I was enjoying an afternoon meditation yesterday in my bedroom.  When it was done, I rang the singing bowl three times, as is the custom of many people before me.  I sat happy.  As I gazed out at the snow-filled field, I saw my young locust tree – 12-feet tall and branches bare.  I knew that just to the right of my view were two feeders – for nyjer seed and sunflower seed enthusiasts.  It was winter, it was cold and the birds were hungry.  I’ve seen as many as twenty sparrow-like birdies on the feeders and underneath them on the snow.  At the moment, none were in view.  It was 3:43 pm.

A plan hatched itself, accompanied by my fluid brain.  “I’m going to sit here until the birdies come, until at least one of them claims a perch on the locust.”  There was a twinge of discomfort, and I could feel my thoughts starting to churn.  “What if nobody comes?  Are you going to sit here all night?”  And up came the whole deal about giving my word.

I did a brief cost-benefit analysis of promising to stay in the chair until there was a bird.  The chances were really good, I felt, that a feathered one would show itself within ten minutes.  I was getting a bit hungry but I could shove that down for awhile.  “I can do this!”  And then I agreed to do so.

3:53

No one.

As the minutes unfurled, I looked out my window at the world.  The branches were quivering and fluffs of snow danced across the land.  There were breaks in the flurries of white and I was always glad when they’d begin again.  Way over there on Harrietsville Drive, cars and trucks went their way across my field of vision.  It reminded me of my childhood vacations on grandpa’s farm near Lindsay, Ontario, and the steam engine miles away pulling its cars every evening at the same time.  I loved the white billows seeking the sky.

4:16

“Where have all the birdies gone?  They need to eat before sleeping, don’t they?”  Perhaps not.

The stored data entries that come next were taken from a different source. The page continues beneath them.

(** * repo-analytics: keyword / builtin / dunder frequency analytics

    A shallow embedding of [keyword_analytics.py], [py312_language.py] and
    the cache-key helper of [app.py], with the properties of the lexical
    classification and aggregation engine proved about it.

    Conventions.
    - A Python [str] is a [string]; its characters are code points below 256.
    - A [frozenset] of names is a [list string] queried with [mem].
    - A [collections.Counter] (and the [dict] built from it) is an
      association list in insertion order: Python dictionaries iterate in
      insertion order and the reporting order of the result depends on it.
    - A Python exception is a value of [exn]; a call that may raise returns
      a [result].
    - What the program obtains from outside (the tokenizer of the standard
      library, the network, [git], the file system) is a section variable of
      the workflow, or an explicit argument. *)

From Stdlib Require Import List String Ascii Bool Arith ZArith Lia.
From Stdlib Require Import Permutation Sorted DecimalString.
Import ListNotations.

Local Open Scope string_scope.
Local Open Scope list_scope.

(* ================================================================== *)
(** * Exceptions and results *)

Inductive exn : Type :=
| TokenError                      (* tokenize.TokenError *)
| IndentationError                (* raised by the tokenizer, not a TokenError *)
| ValueError (msg : string)
| OSError
| CalledProcessError              (* subprocess.run(..., check=True) *)
| TimeoutExpired.                 (* subprocess.TimeoutExpired *)

Inductive result (A : Type) : Type :=
| Ok (a : A)
| Raise (e : exn).
Arguments Ok {A} a.
Arguments Raise {A} e.

Definition rbind {A B : Type} (r : result A) (k : A -> result B) : result B :=
  match r with
  | Ok a => k a
  | Raise e => Raise e
  end.

(* ================================================================== *)
(** * py312_language.py: the frozen language reference *)

Definition frozenset := list string.

(** [s in fs] *)
Definition mem (s : string) (fs : frozenset) : bool :=
  existsb (String.eqb s) fs.

(** [a | b] *)
Definition union (a b : frozenset) : frozenset := a ++ b.

Definition PY312_KWLIST : frozenset :=
  [ "False"; "None"; "True"; "and"; "as"; "assert"; "async"; "await";
    "break"; "class"; "continue"; "def"; "del"; "elif"; "else"; "except";
    "finally"; "for"; "from"; "global"; "if"; "import"; "in"; "is";
    "lambda"; "nonlocal"; "not"; "or"; "pass"; "raise"; "return"; "try";
    "while"; "with"; "yield" ].

Definition PY312_SOFTKWLIST : frozenset := [ "_"; "case"; "match"; "type" ].

Definition PY312_KEYWORDS : frozenset := union PY312_KWLIST PY312_SOFTKWLIST.
(** * ai-job-match: the matching pipeline of [job_match.py]

    A shallow embedding of the module-level script of [src/job_match.py]:
    duplicate removal, text normalisation before embedding, corpus
    indexing, the curation loop over the retrieved identifiers and the
    final sort.  External collaborators (langdetect, ollama, chromadb,
    [json.loads], [int] on a [str]) are the fields of a record [External];
    everything the script itself computes is a definition below. *)

From Stdlib Require Import ZArith NArith Ascii String DecimalString DecimalZ
  DecimalPos Lia.
From stdpp Require Import base tactics option list numbers sorting gmap.

Local Open Scope Z_scope.

(** ** Python values *)

(** A Python [str] is a sequence of Unicode code points. *)
Definition pystr := list N.

Definition of_string (s : string) : pystr :=
  map N_of_ascii (list_ascii_of_string s).

(** The exceptions that the script can meet. *)
Inductive exn :=
  | TypeError
  | KeyError
  | ValueError
  | OverflowError
  | JSONDecodeError
  | LangDetectException
  | ResponseError
  | ConnectionError.

Inductive result (A : Type) :=
  | Ok (a : A)
  | Raise (e : exn).
Arguments Ok {A} a.
Arguments Raise {A} e.

#[global] Instance result_ret : MRet result := fun A a => Ok a.
#[global] Instance result_bind : MBind result := fun A B k m =>
  match m with
  | Ok a => k a
  | Raise e => Raise e
  end.
#[global] Instance result_fmap : FMap result := fun A B f m =>
  match m with
  | Ok a => Ok (f a)
  | Raise e => Raise e
  end.

(** What [json.loads] can return.  A float is kept as the two things the
    script ever does with one: [int(f)] (truncation, failing on inf and
    nan) and [str(f)]. *)
#[warnings="-register-all"]
Inductive pyval :=
  | PNone
  | PBool (b : bool)
  | PInt (n : Z)
  | PFloat (as_int : result Z) (as_str : pystr)
  | PStr (s : pystr)
  | PList (l : list pyval)
  | PDict (d : list (pystr * pyval)).

#[global] Instance exn_eq_dec : EqDecision exn.
Proof. solve_decision. Defined.

#[global] Instance result_eq_dec {A} `{EqDecision A} : EqDecision (result A).
Proof. solve_decision. Defined.

(** Structural equality of parsed values, decided through the nested
    lists. *)
Definition pyval_eq_dec : forall a b : pyval, {a = b} + {a <> b}.
Proof.
  fix IH 1. intros a b. destruct a, b; try (right; discriminate).
  - left; reflexivity.
  - destruct (decide (b = b0)); [left; congruence | right; congruence].
  - destruct (decide (n = n0)); [left; congruence | right; congruence].
  - destruct (decide (as_int = as_int0)); [|right; congruence].
    destruct (decide (as_str = as_str0)); [left; congruence | right; congruence].
  - destruct (decide (s = s0)); [left; congruence | right; congruence].
  - destruct (List.list_eq_dec IH l l0); [left; congruence | right; congruence].
  - assert (Hp : forall p q : pystr * pyval, {p = q} + {p <> q}).
    { intros [k v] [k' v']. destruct (decide (k = k')); [|right; congruence].
      destruct (IH v v'); [left; congruence | right; congruence]. }
    destruct (List.list_eq_dec Hp d d0); [left; congruence | right; congruence].
Defined.

#[global] Instance pyval_eq_decision : EqDecision pyval := pyval_eq_dec.

(** ** Deduplicator *)

Section Dedup.
Context {A R : Type} `{EqDecision R}.

(** One pass of the loop shared by [remove_duplicates] and
    [remove_exact_duplicates]: [seen] is the set of hashable forms met so
    far and [unique_list] the records kept, in order. *)
Definition dedup_step (repr : A -> R) (st : list R * list A) (d : A)
  : list R * list A :=
  let '(seen, unique_list) := st in
  if decide (repr d ∈ seen) then (seen, unique_list)
  else (repr d :: seen, unique_list ++ [d]).

Definition dedup_loop (repr : A -> R) (lst : list A) : list R * list A :=
  fold_left (dedup_step repr) lst ([], []).

(** [remove_exact_duplicates(lst)], with [tuple_repr d] standing for
    [tuple(sorted(d.items()))]. *)
Definition remove_exact_duplicates (tuple_repr : A -> R) (lst : list A)
  : list A :=
  snd (dedup_loop tuple_repr lst).

(** [remove_duplicates(lst, key)], with [get_key d] standing for
    [d.get(key)]. *)
Definition remove_duplicates (get_key : A -> R) (lst : list A) : list A :=
  snd (dedup_loop get_key lst).

(** Position of the first record with a given hashable form. *)
Fixpoint first_index (repr : A -> R) (r : R) (lst : list A) : option nat :=
  match lst with
  | [] => None
  | d :: rest =>
      if decide (repr d = r) then Some 0%nat
      else S <$> first_index repr r rest
  end.
End Dedup.

(** ** Text helpers: [re.sub], [str.split], [str.join] *)

(** [str.isspace] on one code point (the whitespace that [str.split()]
    with no argument splits on). *)
Definition py_isspace (c : N) : bool :=
  ((9 <=? c) && (c <=? 13) || (28 <=? c) && (c <=? 32) || (c =? 133)
   || (c =? 160) || (c =? 5760) || (8192 <=? c) && (c <=? 8202)
   || (c =? 8232) || (c =? 8233) || (c =? 8239) || (c =? 8287)
   || (c =? 12288))%N.

(** [text.split()]: the maximal runs of non-whitespace, in order.  [cur] is
    the word being read. *)
Fixpoint split_from (cur : pystr) (text : pystr) : list pystr :=
  match text with
  | [] => if cur is [] then [] else [cur]
  | c :: rest =>
      if py_isspace c
      then (if cur is [] then [] else [cur]) ++ split_from [] rest
      else split_from (cur ++ [c]) rest
  end.

Definition py_split (text : pystr) : list pystr := split_from [] text.

(** [sep.join(words)]. *)
Fixpoint py_join (sep : pystr) (words : list pystr) : pystr :=
  match words with
  | [] => []
  | [w] => w
  | w :: ws => w ++ sep ++ py_join sep ws
  end.

(** [re.sub(r'[^\x00-\x7F]+', '', text)]: every maximal run of code points
    above 0x7F is replaced by the empty string. *)
Definition strip_non_ascii (text : pystr) : pystr :=
  filter (fun c => (c <= 127)%N) text.
(** The latch on the state reached by ten thousand calls with pairwise
    different patterns, and on the initial state for the part below the
    ceiling. *)
Lemma compile_counter_latch_witness :
  let full := Sample.drive (Z.to_N cacheLimit) init in
  let out := Sample.compile "/new" true false in
  (reachable (A := string) full ∧ (cacheCount full ≤ cacheLimit)%Z) ∧
  (cache_lookup init (key_of o0) "/new" = None ∧
   inherited "/new" = false ∧
   compiler_output "/new" o0 = out ∧
   (cacheCount init < cacheLimit)%Z ∧
   ∃ c st', compilePath "/new" o0 init = (Ret (Stored c), st') ∧
     Some (re c, keys c) = out ∧
     cache_lookup st' (key_of o0) "/new" = Some c ∧
     cacheCount st' = (cacheCount init + 1)%Z) ∧
  (cache_lookup full (key_of o0) "/new" = None ∧
   (cacheLimit ≤ cacheCount full)%Z ∧
   ∃ c st', compilePath "/new" o0 full = (Ret (Stored c), st') ∧
     Some (re c, keys c) = out ∧
     cacheCount st' = cacheCount full ∧
     cache_lookup st' (key_of o0) "/new" = None ∧
     ∃ c2 st'', compilePath "/new" o0 st' = (Ret (Stored c2), st'') ∧
       Some (re c2, keys c2) = out ∧ oid c2 ≠ oid c) ∧
  (let st' := (matchUrl (inl "/new") (Matchers.mk "/new" None None) o0 full).2 in
   steps (A := string) full st' ∧ cacheCount st' = cacheCount full ∧
   cache_lookup st' (key_of o0) "/new" = None) ∧
  (let st := (matchUrl (inl "/a") (Matchers.mk "/a" None None) o0 init).2 in
   let st' := (matchUrl (inl "/b") (Matchers.mk "/b" None None) o0 st).2 in
   steps (A := string) st st' ∧
   cache_lookup st' (key_of o0) "/a" = cache_lookup st (key_of o0) "/a" ∧
   is_Some (cache_lookup st (key_of o0) "/a")).
Proof.
  intros full out.
  assert ((cacheCount full, cache_lookup full (key_of o0) "/new") = (cacheLimit, None))
    as Hfull by (vm_compute; reflexivity).
  assert (reachable (A := string) full) as Hreach by apply drive_steps.
  clearbody full.
  injection Hfull as Hcount Hmiss'.
  assert (cacheLimit ≤ cacheCount full)%Z as Hge by (rewrite Hcount; reflexivity).
  destruct (compile_counter_latch (A := string))
    as (Hbound & Hbelow & Hceiling & Hlatch & Hkeep).
  assert (cache_lookup init (key_of o0) "/new" = None) as Hmiss by reflexivity.
  assert (inherited "/new" = false) as Hinh by (vm_compute; reflexivity).
  assert (compiler_output "/new" o0 = out) as Hout by reflexivity.
  assert (cacheCount init < cacheLimit)%Z as Hlt by reflexivity.
  split; [|split; [|split; [|split]]].
  - exact (conj Hreach (Hbound full Hreach)).
  - destruct (Hbelow "/new" o0 init _ _ Hmiss Hinh Hout Hlt)
      as (c & st' & Hrun & Hre & Hkeys & Hlook & Hcount').
    repeat (split; [done|]). exists c, st'. rewrite Hre, Hkeys. done.
  - destruct (Hceiling "/new" o0 full _ _ Hmiss' Hinh Hout Hge)
      as (c & st' & Hrun & Hre & Hkeys & Hcount' & Hk
          & c2 & st'' & Hrun2 & Hre2 & Hkeys2 & Hoid & _).
    repeat (split; [done|]). exists c, st'. rewrite Hre, Hkeys.
    repeat (split; [done|]). split; [by rewrite Hk|].
    exists c2, st''. rewrite Hre2, Hkeys2. done.
  - intros st'.
    assert (steps (A := string) full st') as Hsteps by (apply rtc_once; constructor).
    destruct (Hlatch full st' Hsteps Hge) as [Hcount' Hk].
    split; [done|]. split; [done|]. by rewrite Hk.
  - intros st st'.
    assert (steps (A := string) st st') as Hsteps by (apply rtc_once; constructor).
    assert (is_Some (cache_lookup st (key_of o0) "/a")) as [c Hc]
      by (vm_compute; eexists; reflexivity).
    pose proof (Hkeep st st' _ _ _ Hsteps Hc) as Hc'.
    split; [done|]. rewrite Hc', Hc. split; [done|]. by eexists.
Defined.
(** Inference rejects the empty text. *)
Definition infer (m : string) (xs : list string) (w : nat)
  : outcome (list (list Z)) * nat :=
  if existsb (String.eqb "") xs
  then (Raise (ValueError "empty text"), w)
  else (Return (map encode1 xs), w).

Definition lib : SentenceTransformers :=
  {| float := Z; ndmodel := string; world := nat;
     SentenceTransformer := load; encode := infer |}.


(** A library whose loading is interrupted from the keyboard. *)
Definition interrupted : SentenceTransformers :=
  {| float := Z; ndmodel := string; world := nat;
     SentenceTransformer := fun _ w => (Raise KeyboardInterrupt, w);
     encode := fun _ xs w => (Return (map encode1 xs), w) |}.

(** An instance as [get_model] builds it, and a state that holds it. *)
Definition handle (L : SentenceTransformers) (m : @ndmodel L)
  : @BGEEmbedder L := {| id := 0; model := m |}.

Definition ready (L : SentenceTransformers) (m : @ndmodel L) (w : @world L)
  : @state L :=
  {| _model := Some (handle L m); trace := []; next_id := 1; env := w |}.

(** The default model as [get_model] would hold it after one failed and one
    successful load, and the state around it. *)
Definition name : string := "BAAI/bge-m3".

Definition self : @BGEEmbedder lib := handle lib name.

Definition warm : @state lib := ready lib name 0%nat.



Definition empty_text : exn := ValueError "empty text".

(** A library whose inference gives back an array without rows. *)
Definition hollow : SentenceTransformers :=
  {| float := Z; ndmodel := string; world := nat;
     SentenceTransformer := load;
     encode := fun _ _ w => (Return [], w) |}.

(** A library in which every call is interrupted from the keyboard. *)
Definition stopped : SentenceTransformers :=
  {| float := Z; ndmodel := string; world := nat;
     SentenceTransformer := fun _ w => (Raise KeyboardInterrupt, w);
     encode := fun _ _ w => (Raise KeyboardInterrupt, w) |}.

Definition hollow_self : @BGEEmbedder hollow := handle hollow name.

Definition hollow_warm : @state hollow := ready hollow name 0%nat.

Definition stopped_self : @BGEEmbedder stopped := handle stopped name.

Definition stopped_warm : @state stopped := ready stopped name 0%nat.

(** A process that has just started, with [k] loads still to fail. *)
Definition fresh (k : nat) : @state lib := initial (L := lib) k.


(** The integer written as 1 followed by 4300 zeros: 4301 digits. *)
Definition huge : value :=
  VInt (Z.of_int
          (Decimal.Pos (Decimal.D1 (Nat.iter 4300 Decimal.D0 Decimal.Nil)))).

(** A float and an instance of a class whose [__str__] raises. *)
Definition pi : value := VObject "float" (Return "3.14").

Definition broken : value :=
  VObject "Broken" (Raise (ValueError "no string form")).

End Demo.

(** ** Vocabulary of the properties *)

(** [r] is an exception of class [cls]. *)
Definition raises_a {A} (cls : string) (r : outcome A) : Prop :=
  exists e, r = Raise e /\ isinstance_exn e cls = true.

Section Reachable.
Context `{L : SentenceTransformers}.

(** The state [get_model] leaves after a successful and after a failed
    construction. *)
Definition loaded (s : state) (m : ndmodel) (w : world) : state :=
  {| _model := Some {| id := next_id s; model := m |};
     trace := trace s ++
       [Print ("Initializing BGE model: " ++ default_model_name);
        Construct default_model_name true;
        Print "Model initialized successfully"];
     next_id := S (next_id s); env := w |}.

Definition load_failed (s : state) (e : exn) (w : world) : state :=
  {| _model := None;
     trace := trace s ++
       Print ("Initializing BGE model: " ++ default_model_name)
       :: Construct default_model_name false
       :: (if isinstance_exn e "Exception"
           then [Print ("Error initializing model: " ++ str_exn e)]
           else []);
     next_id := S (next_id s); env := w |}.


(** What a call does once [get_model()] has given it the handle. *)
Definition serve (c : call) (h : BGEEmbedder) : Py response :=
  match c with
  | GetModel => ret (Handle h)
  | EmbedText text =>
      v <- BGEEmbedder.embed_text h text ;; ret (Vector v)
  | EmbedTextBatch texts =>
      vs <- BGEEmbedder.embed_batch h texts ;; ret (Vectors vs)
  end.

(** The number of [encode] calls a call makes once it has the handle:
    one for an embedding call whose inputs all have a string form. *)
Definition encodes (c : call) : nat :=
  match c with
  | GetModel => 0
  | EmbedText text => if is_ok (str text) then 1 else 0
  | EmbedTextBatch texts => if is_ok (str_all texts) then 1 else 0
  end.

End Reachable.

(** The expression [f(str(x))]: the caller takes the string form of [x]
    first, outside the facade, and then calls [f] on it. *)
Definition on_str `{L : SentenceTransformers} {A}
    (f : value -> Py A) (x : value) : Py A :=
  t <- builtin (str x) ;; f (VStr t).



(** The number of error lines an outcome calls for: one for a failure,
    none for a result or for an exception outside [Exception]. *)
Definition error_count {A} (r : outcome A) : nat :=
  match r with
  | Return _ => 0
  | Raise e => if isinstance_exn e "Exception" then 1 else 0
  end.

(** A constructor call for another model than the default one. *)
Definition is_foreign_Construct (ev : event) : bool :=
  match ev with
  | Construct model_name _ => negb (String.eqb model_name default_model_name)
  | _ => false
  end.

Definition foreign_constructs `{L : SentenceTransformers} (s : state) : nat :=
  List.length (filter is_foreign_Construct (trace s)).

(** * Properties *)

(** ** How each function runs *)

Ltac py_unfold :=
  unfold BGEEmbedder.new, BGEEmbedder.__init__, BGEEmbedder.embed_text,
    BGEEmbedder.embed_batch, BGEEmbedder.getitem0, BGEEmbedder.tolist,
    try_except_Exception, bind, print, emit, extern, alloc, load_model,
    store_model, builtin, ret, raise.

Ltac py_run :=
  py_unfold; cbn [fst snd _model trace next_id env];
  repeat match goal with
         | H : ?f = (_, _) |- context [?f] =>
             rewrite H; cbn [fst snd _model trace next_id env is_ok]
         | H : failure ?e |- context [isinstance_exn ?e "Exception"] =>
             rewrite H
         | H : isinstance_exn ?e _ = _ |- context [isinstance_exn ?e _] =>
             rewrite H
         end;
  rewrite <- ?app_assoc; cbn [app].

Section Runs.
Context `{L : SentenceTransformers}.

(** The test [isinstance(text, str)] changes nothing: [str] gives a string
    back as it is. *)
Lemma coerce_is_str (text : value) :
  match text with
  | VStr s => ret s
  | other => builtin (str other)
  end = builtin (str text).
Proof. destruct text; reflexivity. Qed.

Lemma init_returns (model_name : string) (s : state) m w :
  SentenceTransformer model_name (env s) = (Return m, w) ->
  BGEEmbedder.__init__ model_name s =
    (Return m,
     {| _model := _model s;
        trace := trace s ++
          [Print ("Initializing BGE model: " ++ model_name);
           Construct model_name true;
           Print "Model initialized successfully"];
        next_id := next_id s; env := w |}).
Proof. intros Hload. py_run. reflexivity. Qed.

Lemma init_fails (model_name : string) (s : state) e w :
  SentenceTransformer model_name (env s) = (Raise e, w) ->
  failure e ->
  BGEEmbedder.__init__ model_name s =
    (Raise e,
     {| _model := _model s;
        trace := trace s ++
          [Print ("Initializing BGE model: " ++ model_name);
           Construct model_name false;
           Print ("Error initializing model: " ++ str_exn e)];
        next_id := next_id s; env := w |}).
Proof. intros Hload He. py_run. reflexivity. Qed.

Lemma init_passes (model_name : string) (s : state) e w :
  SentenceTransformer model_name (env s) = (Raise e, w) ->
  isinstance_exn e "Exception" = false ->
  BGEEmbedder.__init__ model_name s =
    (Raise e,
     {| _model := _model s;
        trace := trace s ++
          [Print ("Initializing BGE model: " ++ model_name);
           Construct model_name false];
        next_id := next_id s; env := w |}).
Proof. intros Hload He. py_run. reflexivity. Qed.

Lemma new_returns (model_name : string) (s : state) m w :
  SentenceTransformer model_name (env s) = (Return m, w) ->
  BGEEmbedder.new model_name s =
    (Return {| id := next_id s; model := m |},
     {| _model := _model s;
        trace := trace s ++
          [Print ("Initializing BGE model: " ++ model_name);
           Construct model_name true;
           Print "Model initialized successfully"];
        next_id := S (next_id s); env := w |}).
Proof. intros Hload. py_run. reflexivity. Qed.

Lemma new_fails (model_name : string) (s : state) e w :
  SentenceTransformer model_name (env s) = (Raise e, w) ->
  failure e ->
  BGEEmbedder.new model_name s =
    (Raise e,
     {| _model := _model s;
        trace := trace s ++
          [Print ("Initializing BGE model: " ++ model_name);
           Construct model_name false;
           Print ("Error initializing model: " ++ str_exn e)];
        next_id := S (next_id s); env := w |}).
Proof. intros Hload He. py_run. reflexivity. Qed.

Lemma new_passes (model_name : string) (s : state) e w :
  SentenceTransformer model_name (env s) = (Raise e, w) ->
  isinstance_exn e "Exception" = false ->
  BGEEmbedder.new model_name s =
    (Raise e,
     {| _model := _model s;
        trace := trace s ++
          [Print ("Initializing BGE model: " ++ model_name);
           Construct model_name false];
        next_id := S (next_id s); env := w |}).
Proof. intros Hload He. py_run. reflexivity. Qed.

Lemma embed_text_str_fails (self : BGEEmbedder) text (s : state) e :
  str text = Raise e ->
  failure e ->
  BGEEmbedder.embed_text self text s =
    (Raise e,
     {| _model := _model s;
        trace := trace s ++
          [Print ("Error generating embedding: " ++ str_exn e)];
        next_id := next_id s; env := env s |}).
Proof.
  intros Hstr He. unfold BGEEmbedder.embed_text.
  rewrite coerce_is_str, Hstr. py_run. reflexivity.
Qed.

The tall trees across the field by the creek just stood there looking back at me.  Through the branches of one, I saw a distant red barn.  I wondered if that farmstead was full of sparrows.  “When you’re done there, come over here, please.”  But all remained still for the time being.  My stomach let its presence be known and my bladder chimed in with its own message.

4:48

Still alone.  I noticed the power pole on Harrietsville.  I’ve walked there, standing beside that pole and gazing back at my home.  Now I could almost see the tiny Bruce figure on the road.  

“This is really strange.  Why did I give my word?  I want to eat.”  And still I sat, feeling something far larger than my stomach.  This was a quest.  

Suddenly, large birds flew across the horizontal pane at the top of my window.  They were flying away from me.  Were they seagulls?  Whatever they were, I knew that even if I could coax them my way, they’d be too heavy to rest on the branches of my locust tree.

5:02

The nothingness fit right in with the softening of light towards sunset.  The less light, the less chance that birdies would come by.  I made an executive decision: I would stay in my chair until either a bird friend showed itself or I could no longer see the branches of the tree.  If I couldn’t see a bird arriving, why stay hungry, bursting and seated?

5:16

“I know!  I’ll meditate again to pass the birdless time.  Even though my eyes will be closed, I’ll be able to hear any nearby chirping.  I’ll flash my eyes open and see a feathered one sweetly atop a branch.”

5:53

My eyes opened, because I knew the meditation was complete.  No chirping had ensued.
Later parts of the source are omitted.